How often should you get tested for STIs? Well, like so much when it comes to sex, it depends.

Getting tested for STIs is part of what goes along with having sex with other people. Yes, it’s an extra appointment to add into your life, but it’s important to keep you and your partner(s) healthy. Since many STIs have no symptoms, getting tested is the only way to make sure you don’t have one of the over 30 infections that can be spread through sex. But how often should you get tested for STIs?

Well, like so much when it comes to sex, it depends.

First, a note that we’re using the term “STI” (sexually transmissible infection) instead of “STD” (sexually transmitted disease) — which is a bit outdated these days as a term — but they are basically interchangeable. So if you’re looking for how often to get tested for STDs, you’re in the right place.

When deciding how often to get tested for STIs, consider factors like how many sexual partners you have, how often you have new partners, how often you have sex, which type of sex you have (vaginal, oral, anal). and what type of protection you use and how often you use it. Factors like these help determine your level of risk for getting an STI.


The table below gives some general guidelines for different activities:

  1. Masturbation without any contact with another person’s body or any toys that have been in contact with another person’s body
    Risk Level - No risk
    Testing Recommendation - Depends on other activities
  2. Any kind of sex while using a barrier like a condom
    Risk Level - Low risk
    Testing Recommendation - Once a year
  3. Any kind of sex without using a barrier with a monogamous partner who is also getting regularly tested
    Risk Level - Low risk
    Testing Recommendation - Once a year
  4. Oral sex without a barrier with a partner for whom you don’t know the STI status
    Risk Level - Medium Risk
    Testing Recommendation - Every six months
  5. Masturbation with a hand or toy that is not covered by a barrier or has not been cleaned after touching someone else’s body or fluids
    Risk Level - Medium Risk
    Testing Recommendation - Every six months
  6. Vaginal and/or anal sex without a barrier with a partner for whom you don’t know the STI status
    Risk Level - High Risk
    Testing Recommendation - Every three months
  7. Being pregnant
    Risk Level - Does not increase or decrease your risk of getting STIs
    Testing Recommendation - Right when you find out you’re pregnant and then throughout pregnancy if you have other risk factors
  8. Being a man who has sex with men
    Risk Level - Depends entirely on your personal sexual activities, but statistically men who have sex with men are at high risk for STIs, including those living with HIV
    Testing Recommendation - Every three months
  9. Already having an STI
    Risk Level - Higher risk for getting HIV
    Testing Recommendation - Get treatment for the current STI
  10. Being HIV-positive
    Risk Level - Depends entirely on your personal sexual activities, but
    statistically having HIV leaves you at higher risk for getting an STI

    Testing Recommendation - At least once a year

Basically, the higher your risk, the more often you should get tested for STIs.

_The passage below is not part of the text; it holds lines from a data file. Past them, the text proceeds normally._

(* ===== verification/Scalar.v ===== *)
(** * Python scalars (model/scalar.go, model/python.go, model/errors.go)

    [Scalar] is the closed set of Python values a meta, a general option or a
    global machine metadata entry can hold, with [str()], truth, [int()] and
    [float()] over it.  A [float64] is a [spec_float] of the Standard Library:
    the IEEE 754 binary64 format computed on integers, with 53 bits of
    precision and a maximal exponent of 1024. *)

From S2P Require Export PyPrim.
From Stdlib Require Import SpecFloat.
Local Open Scope string_scope.
Local Open Scope list_scope.
Local Open Scope Z_scope.
Local Open Scope kat_scope.

(** ** binary64 *)

Definition f64 : Type := spec_float.
Definition f64_of_Z (z : Z) : f64 := binary_normalize 53 1024 z 0 false.
Definition f64_mul (x y : f64) : f64 := SFmul 53 1024 x y.
Definition f64_div (x y : f64) : f64 := SFdiv 53 1024 x y.

(** The double nearest to [± d * 10 ^ e10], ties to even, overflowing to an
    infinity: the value [strconv.ParseFloat] returns. *)
Definition f64_of_decimal (neg : bool) (d e10 : Z) : f64 :=
  match d with
  | Zpos m =>
      if 0 <=? e10 then
        let v := Zpos m * 10 ^ e10 in
        binary_normalize 53 1024 (if neg then - v else v) 0 neg
      else
        let '(q, e', l) := SFdiv_core_binary 53 1024 (Zpos m) 0 (10 ^ (- e10)) 0 in
        binary_round_aux 53 1024 neg q e' l
  | _ => S754_zero neg
  end.

(** *** [strconv.ParseFloat] on the alphabet [pyFloat] hands it

    Digits, one decimal point and a signed exponent; the other spellings of
    ParseFloat cannot be written with these characters. *)

Definition is_digit (r : Z) : bool := (48 <=? r) && (r <=? 57).

Fixpoint digits_value (acc : Z) (ds : list Z) : Z :=
  match ds with [] => acc | d :: ds => digits_value (acc * 10 + (d - 48)) ds end.

(** The exponent stops growing past 10000, as in [readFloat]. *)
Fixpoint exponent_value (acc : Z) (ds : list Z) : Z :=
  match ds with
  | [] => acc
  | d :: ds => exponent_value (if acc <? 10000 then acc * 10 + (d - 48) else acc) ds
  end.

Definition read_exponent (rs : list Z) : option Z :=
  match rs with
  | [] => Some 0
  | r :: rs =>
      if (r =? 101) || (r =? 69) then
        let '(esign, ds) := match rs with
                            | 43 :: ds => (1, ds)
                            | 45 :: ds => (-1, ds)
                            | ds => (1, ds)
                            end in
        if negb (Nat.eqb (length ds) 0) && forallb is_digit ds
        then Some (esign * exponent_value 0 ds) else None
      else None
  end.

Definition ParseFloat (s : list Z) : option f64 :=
  let '(neg, rest) := match s with
                      | 43 :: rest => (false, rest)
                      | 45 :: rest => (true, rest)
                      | rest => (false, rest)
                      end in
  let int_part := take_while is_digit rest in
  let after := drop_while is_digit rest in
  let '(frac, tail) := match after with
                       | 46 :: f => (take_while is_digit f, drop_while is_digit f)
                       | a => ([], a)
                       end in
  if Nat.eqb (length int_part + length frac) 0 then None
  else match read_exponent tail with
       | None => None
       | Some e => Some (f64_of_decimal neg (digits_value 0 (int_part ++ frac))
                                        (e - Z.of_nat (length frac)))
       end.

(** ** Errors (model/errors.go) *)

Definition newTypeError (msg : string) : goerror := EPyRuntime "TypeError" msg.
Definition newNoneAttributeError (attr : string) : goerror :=
  EPyRuntime "AttributeError" ("'NoneType' object has no attribute '" +:+ attr +:+ "'").
Definition newLowerAttributeError (typeName : string) : goerror :=
  EPyRuntime "AttributeError" ("'" +:+ typeName +:+ "' object has no attribute 'lower'").
Definition newKeyError (key : string) : goerror := EPyRuntime "KeyError" (PythonRepr key).
Definition newBridgedIfaceTypeError (typeName : string) : goerror :=
  EPyRuntime "TypeError"
    ("'<' not supported between instances of '" +:+ typeName +:+ "' and 'int'").
Definition errPyIntNaN : goerror := EPlain "model: cannot convert float NaN to integer".
Definition errPyIntInf : goerror :=
  EPyRuntime "OverflowError" "cannot convert float infinity to integer".
Definition errPyFloatSyntax : goerror := EPlain "model: could not convert string to float".

(** [errors.Is(err, ErrPyTypeError)], through [PyRuntimeError.Is], on the
    unwrapped errors the scalar conversions return. *)
Definition is_type_error (e : goerror) : bool :=
  match e with EPyRuntime class _ => String.eqb class "TypeError" | _ => false end.

(** ** [float()] *)

(** The rewriting loop: the ASCII literal, or a syntax error. *)
Fixpoint pyFloat_loop (rs : list Z) (prevDigit prevUnderscore : bool)
    : result goerror (list Z * bool) :=
  match rs with
  | [] => Ok ([], prevUnderscore)
  | r :: rs =>
      if r =? 95 then
        if negb prevDigit || prevUnderscore then Err errPyFloatSyntax
        else pyFloat_loop rs prevDigit true
      else if (r =? 46) || (r =? 101) || (r =? 69) || (r =? 43) || (r =? 45) then
        if prevUnderscore then Err errPyFloatSyntax
        else let* (out, u) := pyFloat_loop rs false prevUnderscore in Ok (r :: out, u)
      else match pyDecimalValue r with
           | None => Err errPyFloatSyntax
           | Some d => let* (out, u) := pyFloat_loop rs true false in Ok (48 + d :: out, u)
           end
  end.

Definition pyFloat (s : string) : result goerror f64 :=
  let trimmed := TrimFunc pyIntSpace s in
  let '(negative, rest) := split_sign trimmed in
  if String.eqb rest "" then Err errPyFloatSyntax
  else
    let lower := ToLower rest in
    if str_in lower ["inf"; "infinity"] then Ok (S754_infinity negative)
    else if String.eqb lower "nan" then Ok S754_nan
    else
      let* (literal, prevUnderscore) := pyFloat_loop (runes rest) false false in
      if prevUnderscore then Err errPyFloatSyntax
      else match ParseFloat ((if negative then [45] else []) ++ literal) with
           | Some f => Ok f
           | None => Err errPyFloatSyntax
           end.

(** ** [int()] and [str()] of a float *)

Definition floatToBigInt (f : f64) : result goerror Z :=
  match f with
  | S754_nan => Err errPyIntNaN
  | S754_infinity _ => Err errPyIntInf
  | S754_zero _ => Ok 0
  | S754_finite s m e =>
      let v := if 0 <=? e then Zpos m * 2 ^ e else Zpos m / 2 ^ (- e) in
      Ok (if s then - v else v)
  end.

(** Decimal digits needed before the point: [10^(k-1) <= num/den < 10^k]. *)
Fixpoint decimal_point (fuel : nat) (num den k : Z) : Z :=
  match fuel with
  | O => k
  | S fuel =>
      if num <? den then
        if num * 10 <? den then decimal_point fuel (num * 10) den (k - 1) else k
      else decimal_point fuel num (den * 10) (k + 1)
  end.

(** The shortest decimal [d * 10^x] that reads back as [m * 2^e], nearest to it
    among the shortest: candidates are the neighbours with [n] digits. *)
Definition candidate (m : positive) (e : Z) (k n : Z) : option Z :=
  let num := if 0 <=? e then Zpos m * 2 ^ e else Zpos m in
  let den := if 0 <=? e then 1 else 2 ^ (- e) in
  let x := k - n in
  let num' := if 0 <=? x then num else num * 10 ^ (- x) in
  let den' := if 0 <=? x then den * 10 ^ x else den in
  let q := num' / den' in
  let r := num' mod den' in
  let reads v := match f64_of_decimal false v x with
                 | S754_finite false m' e' => Pos.eqb m m' && (e =? e')
                 | _ => false
                 end in
  let up := match 2 * r ?= den' with
            | Gt => true | Lt => false | Eq => Z.odd q
            end in
  match reads q, reads (q + 1) with
  | true, true => Some (if up then q + 1 else q)
  | true, false => Some q
  | false, true => Some (q + 1)
  | false, false => None
  end.

Fixpoint shortest (fuel : nat) (m : positive) (e k n : Z) : Z * Z :=
  match fuel with
  | O => (0, 0)
  | S fuel => match candidate m e k n with
              | Some q => (q, k - n)
              | None => shortest fuel m e k (n + 1)
              end
  end.

(** Drops the trailing zeros of [d * 10^x]. *)
Fixpoint strip_zeros (fuel : nat) (d x : Z) : Z * Z :=
  match fuel with
  | O => (d, x)
  | S fuel => if (d mod 10 =? 0) && negb (d =? 0) then strip_zeros fuel (d / 10) (x + 1) else (d, x)
  end.

Fixpoint zeros (n : nat) : string := match n with O => "" | S n => String "0" (zeros n) end.

(** The digits and the position of the decimal point of [m * 2^e]. *)
Definition shortest_decimal (m : positive) (e : Z) : string * Z :=
  let num := if 0 <=? e then Zpos m * 2 ^ e else Zpos m in
  let den := if 0 <=? e then 1 else 2 ^ (- e) in
  let k := decimal_point 400 num den 0 in
  let '(d, x) := shortest 17 m e k 1 in
  let '(d, x) := strip_zeros 20 d x in
  let ds := Itoa d in
  (ds, x + Z.of_nat (String.length ds)).

(** [strconv.FormatFloat(f, 'e', -1, 64)] and ['f'] from the digits. *)
Definition format_e (ds : string) (decpt : Z) : string :=
  let x := decpt - 1 in
  let ax := Itoa (Z.abs x) in
  string_take 1 ds +:+ (if (1 <? Z.of_nat (String.length ds)) then "." +:+ string_drop 1 ds else "")
    +:+ "e" +:+ (if x <? 0 then "-" else "+")
    +:+ (if Z.abs x <? 10 then "0" +:+ ax else ax).

Definition format_f (ds : string) (decpt : Z) : string :=
  let n := Z.of_nat (String.length ds) in
  if decpt <=? 0 then "0." +:+ zeros (Z.to_nat (- decpt)) +:+ ds
  else if n <=? decpt then ds +:+ zeros (Z.to_nat (decpt - n))
  else string_take (Z.to_nat decpt) ds +:+ "." +:+ string_drop (Z.to_nat decpt) ds.

Definition pyFloatRepr (f : f64) : string :=
  match f with
  | S754_infinity false => "inf"
  | S754_infinity true => "-inf"
  | S754_nan => "nan"
  | S754_zero s => if s then "-0.0" else "0.0"
  | S754_finite s m e =>
      let '(ds, decpt) := shortest_decimal m e in
      let sign := if s then "-" else "" in
      if (decpt <=? -4) || (16 <? decpt) then sign +:+ format_e ds decpt
      else let t := sign +:+ format_f ds decpt in
           if contains_byte dot t then t else t +:+ ".0"
  end.

(** ** Scalars *)

Inductive Scalar : Type :=
| SAbsent
| Str (v : string)
| Bool (v : bool)
| Int (v : Z)
| Float (v : f64)
| Strings (v : list string).

Definition IsSet (s : Scalar) : bool := match s with SAbsent => false | _ => true end.

Definition AsString (s : Scalar) : option string := match s with Str v => Some v | _ => None end.
Definition AsBool (s : Scalar) : option bool := match s with Bool v => Some v | _ => None end.
Definition AsStrings (s : Scalar) : option (list string) :=
  match s with Strings v => Some v | _ => None end.

(** [Scalar.String]: Python's [str(x)]. *)
Definition scalar_string (s : Scalar) : string :=
  match s with
  | SAbsent => ""
  | Str v => v
  | Bool v => if v then "True" else "False"
  | Int v => Itoa v
  | Float v => pyFloatRepr v
  | Strings v => "[" +:+ str_join ", " (PythonRepr <$> v) +:+ "]"
  end.

Definition Truthy (s : Scalar) : bool :=
  match s with
  | SAbsent => false
  | Str v => negb (String.eqb v "")
  | Bool v => v
  | Int v => negb (v =? 0)
  | Float v => match v with S754_zero _ => false | _ => true end
  | Strings v => match v with [] => false | _ => true end
  end.

Definition pyTypeName (s : Scalar) : string :=
  match s with
  | SAbsent => "NoneType"
  | Str _ => "str"
  | Bool _ => "bool"
  | Int _ => "int"
  | Float _ => "float"
  | Strings _ => "list"
  end.

Definition pyInt (s : Scalar) : result goerror Z :=
  match s with
  | Str v => pyBigInt v
  | Bool v => Ok (if v then 1 else 0)
  | Int v => Ok v
  | Float v => floatToBigInt v
  | Strings _ => Err (newTypeError
      "int() argument must be a string, a bytes-like object or a real number, not 'list'")
  | SAbsent => Err (newTypeError
      "int() argument must be a string, a bytes-like object or a real number, not 'NoneType'")
  end.

Definition scalar_pyFloat (s : Scalar) : result goerror f64 :=
  match s with
  | Str v => pyFloat v
  | Bool v => Ok (f64_of_Z (if v then 1 else 0))
  | Int v => Ok (f64_of_Z v)
  | Float v => Ok v
  | Strings _ => Err (newTypeError "float() argument must be a string or a real number, not 'list'")
  | SAbsent => Err (newTypeError
      "float() argument must be a string or a real number, not 'NoneType'")
  end.

(** ** Checks of the float layer against known values *)

Example parse_tenth : ParseFloat (runes "0.1") = Some (S754_finite false 7205759403792794 (-56)).
Proof. vm_compute. reflexivity. Qed.
Example repr_tenth : pyFloatRepr (S754_finite false 7205759403792794 (-56)) = "0.1".
Proof. vm_compute. reflexivity. Qed.
Example repr_large : rmap pyFloatRepr (pyFloat "1e22") = Ok "1e+22".
Proof. vm_compute. reflexivity. Qed.
Example repr_third : rmap pyFloatRepr (pyFloat "0.30000000000000004") = Ok "0.30000000000000004".
Proof. vm_compute. reflexivity. Qed.
Example repr_int : rmap pyFloatRepr (pyFloat " 1_000 ") = Ok "1000.0".
Proof. vm_compute. reflexivity. Qed.
Example repr_small : rmap pyFloatRepr (pyFloat "-0.00001") = Ok "-1e-05".
Proof. vm_compute. reflexivity. Qed.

Lots of folks choose only to go when they have a new partner. The idea is that you can both get tested (even go together) when you start sleeping together and if you’re monogamous then you wouldn’t have to go often for testing because you know you’re not passing anything between you. Ultimately this strategy depends on whether or not one or both of you has other sexual partners. That said, it is recommended to continue getting tested just in case your partner isn’t being monogamous, even if that’s your agreement.

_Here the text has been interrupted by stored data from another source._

(* ===== verification/GoPath.v ===== *)
(** * Lexical paths

    [path.Clean], [path.Join], [path.Dir] and [filepath.Abs] of the Go standard
    library on slash-separated paths, the only separator of the POSIX targets
    modelled here. *)

From S2P Require Export GoString.
Local Open Scope string_scope.
Local Open Scope list_scope.
Local Open Scope Z_scope.

Definition sep : ascii := az 47.

Definition is_rooted (p : string) : bool := HasPrefix p "/".

(** The stack of components [Clean] keeps, deepest first: empty and ["."]
    components vanish, [".."] removes its parent, and at the root of an absolute
    path it vanishes too. *)
Definition clean_step (rooted : bool) (stack : list string) (c : string) : list string :=
  if String.eqb c "" || String.eqb c "." then stack
  else if String.eqb c ".." then
    match stack with
    | top :: rest => if String.eqb top ".." then c :: stack else rest
    | [] => if rooted then [] else [c]
    end
  else c :: stack.

Definition clean_components (rooted : bool) (cs : list string) : list string :=
  reverse (foldl (clean_step rooted) [] cs).

Definition Clean (p : string) : string :=
  let rooted := is_rooted p in
  let body := str_join "/" (clean_components rooted (split_byte sep p)) in
  if rooted then "/" +:+ body
  else if String.eqb body "" then "." else body.

(** [path.Join] ignores empty elements. *)
Definition Join (elems : list string) : string :=
  match List.filter (fun e => negb (String.eqb e "")) elems with
  | [] => ""
  | es => Clean (str_join "/" es)
  end.

(** [path.Split]: everything up to the last slash, and the rest. *)
Definition Base_component (p : string) : string := List.last (split_byte sep p) "".

Definition dir_part (p : string) : string :=
  string_take (String.length p - String.length (Base_component p)) p.

Definition Dir (p : string) : string := Clean (dir_part p).

(** [filepath.Abs] against the working directory, which may be unavailable. *)
Definition Abs (cwd : option string) (p : string) : option string :=
  if is_rooted p then Some (Clean p)
  else match cwd with
       | Some wd => Some (Join [wd; p])
       | None => None
       end.

Example clean1 : Clean "a//b/./../c/" = "a/c". Proof. reflexivity. Qed.
Example clean2 : Clean "/../a" = "/a". Proof. reflexivity. Qed.
Example clean3 : Clean "../../x/.." = "../..". Proof. reflexivity. Qed.
Example clean4 : Clean "" = ".". Proof. reflexivity. Qed.
Example dir1 : Dir "a/b/c" = "a/b". Proof. reflexivity. Qed.
Example dir2 : Dir "a" = ".". Proof. reflexivity. Qed.

(** ** Lemmas *)

(** A component [Clean] leaves alone. *)
Definition plain_component (c : string) : bool :=
  negb (String.eqb c "") && negb (String.eqb c ".") && negb (String.eqb c "..")
  && negb (contains_byte sep c).

Lemma clean_step_plain rooted stack c :
  plain_component c = true → clean_step rooted stack c = c :: stack.
Proof.
  unfold plain_component, clean_step. rewrite !andb_true_iff, !negb_true_iff.
  intros [[[-> ->] ->] _]. done.
Qed.

Lemma foldl_clean_plain rooted cs : ∀ stack,
  Forall (fun c => plain_component c = true) cs →
  foldl (clean_step rooted) stack cs = reverse cs ++ stack.
Proof.
  induction cs as [|c cs IH]; intros stack H; [done|].
  inversion H; subst. cbn [foldl]. rewrite clean_step_plain, IH by done.
  by rewrite reverse_cons, <- app_assoc.
Qed.

Lemma clean_components_plain rooted cs :
  Forall (fun c => plain_component c = true) cs → clean_components rooted cs = cs.
Proof.
  intros H. unfold clean_components. rewrite foldl_clean_plain, app_nil_r by done.
  apply reverse_involutive.
Qed.

(** In an absolute path no [".."] survives, and neither do empty components. *)
Lemma foldl_clean_rooted cs : ∀ stack,
  Forall (fun c => contains_byte sep c = false) cs →
  Forall (fun c => plain_component c = true) stack →
  Forall (fun c => plain_component c = true) (foldl (clean_step true) stack cs).
Proof.
  induction cs as [|c cs IH]; intros stack Hcs Hs; [done|].
  inversion Hcs; subst. cbn [foldl]. apply IH; [done|].
  unfold clean_step. destruct (String.eqb_spec c ""); [done|].
  destruct (String.eqb_spec c "."); [done|]. simpl.
  destruct (String.eqb_spec c "..").
  - destruct stack as [|top rest]; [done|]. inversion Hs; subst.
    destruct (String.eqb_spec top "..") as [->|]; [done|done].
  - constructor; [|done]. unfold plain_component.
    rewrite !(proj2 (String.eqb_neq _ _)) by done. simpl. by apply negb_true_iff.
Qed.

Lemma clean_components_rooted p :
  Forall (fun c => plain_component c = true) (clean_components true (split_byte sep p)).
Proof.
  unfold clean_components. apply Forall_reverse. apply foldl_clean_rooted; [|constructor].
  apply split_byte_free.
Qed.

Now this is all just for your regular screening. If you have unprotected sex with someone who has an STI or if you develop a symptom like a burning sensation when you pee, don’t wait for your annual appointment!

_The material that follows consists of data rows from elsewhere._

(** The bridged number goes between the smaller and the larger ones. *)
Lemma merged_sorted m v pos k :
  ifs_sorted m.(interfaces) → cmpIntFloat k v = Eq → k ∉ numbers m.(interfaces) →
  (∀ i f, (i < pos)%nat → m.(interfaces) !! i = Some f → cmp_ge (cmpIntFloat f.(Number) v) = false) →
  (∀ i f, (pos ≤ i)%nat → m.(interfaces) !! i = Some f → cmp_ge (cmpIntFloat f.(Number) v) = true) →
  StronglySorted Z.lt (insert_at pos k (numbers m.(interfaces))).
Proof.
  intros Hs Hk Hnd Hlo Hhi. set (ns := numbers m.(interfaces)) in *. unfold insert_at.
  assert (Hs' : StronglySorted Z.lt (take pos ns ++ drop pos ns)) by by rewrite take_drop.
  apply StronglySorted_sub in Hs' as [Ht Hd].
  assert (Hlt : ∀ a, a ∈ take pos ns → a < k).
  { intros a [i Hi]%list_elem_of_lookup_1. apply lookup_take_Some in Hi as [Hi Hlt].
    unfold ns in Hi. rewrite numbers_lookup in Hi.
    destruct (m.(interfaces) !! i) as [f|] eqn:Hf; simplify_eq/=.
    specialize (Hlo i f Hlt Hf). rewrite (cmpIntFloat_eq k v) in Hlo by done.
    by destruct (Z.compare_spec f.(Number) k). }
  assert (Hgt : ∀ a, a ∈ drop pos ns → k < a).
  { intros a [i Hi]%list_elem_of_lookup_1. rewrite lookup_drop in Hi.
    assert (k ≠ a) by (intros ->; apply Hnd; by eapply list_elem_of_lookup_2).
    unfold ns in Hi. rewrite numbers_lookup in Hi.
    destruct (m.(interfaces) !! (pos + i)%nat) as [f|] eqn:Hf; simplify_eq/=.
    specialize (Hhi (pos + i)%nat f ltac:(lia) Hf). rewrite (cmpIntFloat_eq k v) in Hhi by done.
    destruct (Z.compare_spec f.(Number) k); [congruence|done|lia]. }
  apply StronglySorted_app_lt; [done| |].
  - constructor; [done|]. apply List.Forall_forall. intros a Ha%list_elem_of_In. auto.
  - intros a b Ha [->|Hb]%elem_of_cons; [auto|]. specialize (Hlt a Ha). specialize (Hgt b Hb). lia.
Qed.

Lemma checkNumbering_bridged m v :
  ifs_sorted m.(interfaces) → IsSet m.(mMeta).(BridgedIface) = true →
  bridgedIfaceValue m = Ok (Some v) →
  checkNumbering m = Ok tt ↔
  ∃ k, cmpIntFloat k v = Eq ∧
       k :: numbers m.(interfaces) ≡ₚ seqZ 0 (Z.of_nat (S (length m.(interfaces)))).
Proof.
  intros Hs Hset Hv. unfold checkNumbering. rewrite Hset, Hv. cbn [negb rbind].
  rewrite check_from_ok. setoid_rewrite elem_of_seq0.
  destruct (bridged_position m v Hs) as (Hle & Hlo & Hhi). set (pos := sort_Search _ _) in *.
  split.
  - intros Hall.
    assert (Hk : cmpIntFloat (Z.of_nat pos) v = Eq).
    { specialize (Hall pos ltac:(lia)). rewrite Nat.ltb_irrefl, Nat.eqb_refl in Hall.
      by destruct (cmpIntFloat _ v). }
    exists (Z.of_nat pos). split; [done|]. rewrite <- (insert_at_perm pos).
    by rewrite (proj1 (merged_loop m v pos _ Hle Hk) Hall).
  - intros (k & Hk & Hp). apply (merged_loop m v pos k Hle Hk).
    apply StronglySorted_lt_perm; [|apply seqZ_sorted|by rewrite insert_at_perm].
    apply (merged_sorted m v); [done|done| |done|].
    + pose proof (NoDup_seqZ 0 (Z.of_nat (S (length m.(interfaces))))) as Hnd.
      rewrite <- Hp in Hnd. by apply NoDup_cons in Hnd as [? _].
    + done.
Qed.

(** With a bridged interface of numeric value [v], a device passes [Check]
    exactly when [v] is an integer that, together with the interface numbers, makes up
    0, 1, ..., n with nothing missing and nothing twice. *)
Theorem Check_bridged m v :
  ifs_sorted m.(interfaces) → IsSet m.(mMeta).(BridgedIface) = true →
  bridgedIfaceValue m = Ok (Some v) →
  checkNumbering m = Ok tt ↔
  ∃ k, cmpIntFloat k v = Eq ∧
       k :: numbers m.(interfaces) ≡ₚ seqZ 0 (Z.of_nat (S (length m.(interfaces)))).
Proof. apply checkNumbering_bridged. Qed.

Definition bridged_machine : Machine :=
  mkMachine 1%positive "pc1" (set_field FBridgedIface (Float (f64_of_Z 1)) newMeta) None
    [mkInterface None None 0 ""; mkInterface None None 2 ""].

Lemma bridged_machine_sorted : ifs_sorted bridged_machine.(interfaces).
Proof. repeat constructor. Qed.

Lemma Check_bridged_witness :
  checkNumbering bridged_machine = Ok tt ∧
  ∃ k, cmpIntFloat k (BFin 4503599627370496 (-52)) = Eq ∧
       k :: numbers (interfaces bridged_machine) ≡ₚ seqZ 0 3.
Proof.
  split; [vm_compute; reflexivity|].
  apply (Check_bridged bridged_machine (BFin 4503599627370496 (-52))).
  - apply bridged_machine_sorted.
  - vm_compute. reflexivity.
  - vm_compute. reflexivity.
  - vm_compute. reflexivity.
Defined.

(** ** The normalised memory limit *)

Lemma ascii_runes s : is_ascii s = true → runes s = zb <$> string_bytes s.
Proof.
  intros Hs. unfold runes. rewrite decode_is_ascii by done. rewrite <- list_fmap_compose.
  by apply list_fmap_ext.
Qed.

Lemma encode_rune_ascii a : zb a < 0x80 → encode_rune (zb a) = str1 a.
Proof. intros Ha. destruct a as [[][][][][][][][]]; vm_compute in Ha |- *; done. Qed.

Lemma string_of_ascii_runes l :
  forallb (fun a => zb a <? 0x80) l = true → string_of_runes (zb <$> l) = bytes_string l.
Proof.
  induction l as [|a l IH]; cbn [forallb]; [done|]. intros [Ha%Z.ltb_lt Hl]%andb_true_iff.
  unfold string_of_runes in *. cbn [fmap list_fmap string_concat].
  rewrite encode_rune_ascii by done. cbn [bytes_string]. rewrite <- IH by done. done.
Qed.

Lemma Itoa_ascii n : is_ascii (Itoa n) = true.
Proof.
  destruct (Itoa_digits n) as (ds & -> & _ & Hds & _). rewrite is_ascii_app.
  rewrite digit_string_ascii by done. by destruct (n <? 0).
Qed.

(** A numeral followed by a unit: its last rune, and what precedes it. *)
Lemma runes_number_unit n (u : ascii) :
  zb u < 0x80 →
  let rs := runes (Itoa n +:+ str1 u) in
  List.last rs 0 = zb u ∧ string_of_runes (take (length rs - 1) rs) = Itoa n.
Proof.
  intros Hu rs. assert (Hrs : rs = (zb <$> string_bytes (Itoa n)) ++ [zb u]).
  { unfold rs. rewrite ascii_runes, string_bytes_app, fmap_app; [done|].
    rewrite is_ascii_app, Itoa_ascii. unfold is_ascii, all_bytes. cbn. by zdec. }
  split.
  - rewrite Hrs. apply last_last.
  - rewrite Hrs, length_app. cbn [length]. rewrite Nat.add_sub, take_app_length.
    rewrite string_of_ascii_runes by apply Itoa_ascii. apply bytes_string_bytes.
Qed.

If you are concerned you may have been exposed to HIV, you can get a treatment called Post-Exposure Prophylaxis (PEP) which will dramatically reduce your chances of getting infected with HIV if you take it within 72 hours. Since it’s time-sensitive you should get to a clinic as soon as possible after exposure.

However, you may need to wait long enough after exposure for the new infection to show up on a test. So, say you had sex last night with someone you don’t know without a condom and you want to get to tested. Do not go right away to get tested the next day because if you did get an STI last night, it won’t show up on a test yet. Here’s how long you have to wait after the moment the STI entered your body to get an accurate test:

To be as accurate as possible, repeat any early testing you do three months later.

If you have symptoms of an STI, you do not need to wait to go to a clinic. ‍

In many cases a clinic can treat you for an assumed positive before your test results even come back to give you relief. Some will even treat you for a known exposure (meaning someone you had sex with without a barrier tested positive for an STI) even if you don’t have any symptoms.

Most STIs are easily treatable, but they can lead to serious health issues if left undiagnosed and untreated, so however often you go, make sure to keep up with it. Bottom line? Anyone who is sexually active should go at least once every year.